デイジーはカウンターに置かれた薬草と、毒液の入ったビンを調べ終え、此方に向けた顔は真剣なものだった。
「ちょっとぉ、貴方達。この薬草、品質良すぎじゃない? もしかしてエルフが育てた薬草かしら? それに、この毒液も新鮮ね。まるでついさっき取ってきたかのようだわ。空間収納ってそんな便利なスキルだったかしらぁ?」
ヤバイな、怪しまれちゃってるよ。何とか誤魔化さないと。
「教えることは出来ませんが、特別な保存方法があるんですよ」
「ふ~ん、そうなの。ま、いいわ。品質が良くて新鮮なら文句はないしね。

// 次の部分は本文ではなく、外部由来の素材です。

(** ** Entries cut short *)

(** The copy loop on a file that holds fewer than [remaining] bytes: the
    whole blocks of [buffer_size] bytes are copied, the read of the next
    block throws and what it had read is not written. *)
Lemma export_loop_ifstream_short fuel : forall s output buffer remaining h written,
  available s < remaining ->
  length buffer = buffer_size ->
  files h !! output = Some written ->
  remaining + 2 <= fuel ->
  export_loop fuel s output buffer remaining h =
    Some (Throw end_of_stream,
          {| files := <[output := written
                          ++ upcoming s (buffer_size * (available s / buffer_size))]>
                        (files h);
             console := console h |}).
Proof.
  induction fuel as [|fuel IH]; intros s output buffer remaining h written Hs Hb Hw Hf;
    [lia|].
  destruct remaining as [|r]; [lia|].
  destruct fuel as [|[|fuel']]; [lia|lia|].
  remember (S r) as remaining eqn:Hrem.
  remember (Nat.min remaining buffer_size) as len eqn:Hlendef.
  assert (Hlen : len <= remaining /\ len <= buffer_size /\ 0 < len)
    by (unfold buffer_size in *; lia).
  replace (export_loop (S (S (S fuel'))) s output buffer remaining h) with
    ((let* (_, (input', buffer')) :=
        call (s, buffer) (istream_read (S (S fuel')) 0 len) in
      let* _ := ostream_write (S (S fuel')) output buffer' len in
      export_loop (S (S fuel')) input' output buffer' (remaining - len)) h)
    by (rewrite Hlendef, Hrem; reflexivity).
  unfold available in *.
  destruct (le_lt_dec buffer_size (length (fd_bytes s) - fd_offset s)) as [Hblock|Hblock].
  - assert (Hlen' : len = buffer_size) by lia.
    erewrite bind_return
      by (apply call_return; apply istream_read_ifstream; lia).
    cbv beta iota.
    assert (Hup : length (upcoming s len) = len) by (rewrite length_upcoming; lia).
    set (buffer' := take 0 buffer ++ upcoming s len ++ drop (0 + len) buffer).
    assert (Hb' : length buffer' = buffer_size).
    { unfold buffer'. rewrite !length_app, take_0, length_drop, Hup. simpl. lia. }
    erewrite bind_return
      by (apply ostream_write_appends; [lia|eassumption]).
    rewrite (IH _ _ _ _ _ (written ++ take len buffer'));
      cbn [files console advance fd_bytes fd_offset].
    + rewrite insert_insert_eq. do 3 f_equal.
      replace (take len buffer') with (upcoming s len)
        by (unfold buffer'; rewrite take_0; simpl; now rewrite take_app_length').
      rewrite <- app_assoc. f_equal.
      unfold available. cbn [advance fd_bytes fd_offset].
      replace (length (fd_bytes s) - fd_offset s)
        with ((length (fd_bytes s) - (fd_offset s + len)) + 1 * buffer_size) at 1
        by lia.
      rewrite Nat.div_add by (unfold buffer_size; lia).
      replace (buffer_size * ((length (fd_bytes s) - (fd_offset s + len)) / buffer_size + 1))
        with (len + buffer_size * ((length (fd_bytes s) - (fd_offset s + len)) / buffer_size))
        by lia.
      now rewrite upcoming_add.
    + unfold available. cbn [advance fd_bytes fd_offset]. lia.
    + assumption.
    + apply lookup_insert_eq.
    + lia.
  - destruct (istream_read_ifstream_eos fuel' buffer 0 len s)
      as (s' & buffer' & Hr & _); [lia|lia|lia|].
    erewrite bind_throw by (eapply call_throw; exact Hr).
    rewrite Nat.div_small by assumption.
    rewrite Nat.mul_0_r. unfold upcoming. rewrite take_0, app_nil_r.
    rewrite insert_id by assumption. now destruct h.
Qed.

出来るだけ多く頂戴」
これは誤魔化せたんだよな? そう思うことにして、薬草と毒ビンを追加で取り出してカウンターに置いていった。
「この毒から作れる解毒薬は沢山売れるのですか?」
商品を査定しているデイジーに何気なく聞いてみると、不思議そうな顔で首を傾げた。
「あらん? 知らなかったの? 一口に毒と言っても、相当種類があるのよ。体か痺れて動かなくなるものや数時間で死んでしまうようなものまでね。その種類に応じて解毒薬の種類も豊富なのは知ってるでしょ? でね、ジャイアントセンチピードは暗いところなら何処にでもいるような厄介者で、その毒の被害が一番多いから、この解毒薬もよく売れるって訳。分かったかしら」
説明をし終えたデイジーが慣れた動きでウインクをしてきたが、それを軽く受け流す。
よく遭遇するから備えで買う人達が多いのか。薬の類いは店での取り扱いが難しそうだからギルドに卸すだけにしよう。
「ありがとう御座いました。これで失礼します」
「こっちも良い買い物したわ~、また良いのが手に入ったらよろしねぇん」
胸の前で小さく手を振るデイジーに見送られ、店を出た後にエレミアは遠くを見ながら、しみじみと言葉を漏らす。
「人間って変わってるわね。女性の真似をするのが流行ってるの?」
なんて言ったら良いのか分からずに、俺は曖昧な返事しか出来なかった。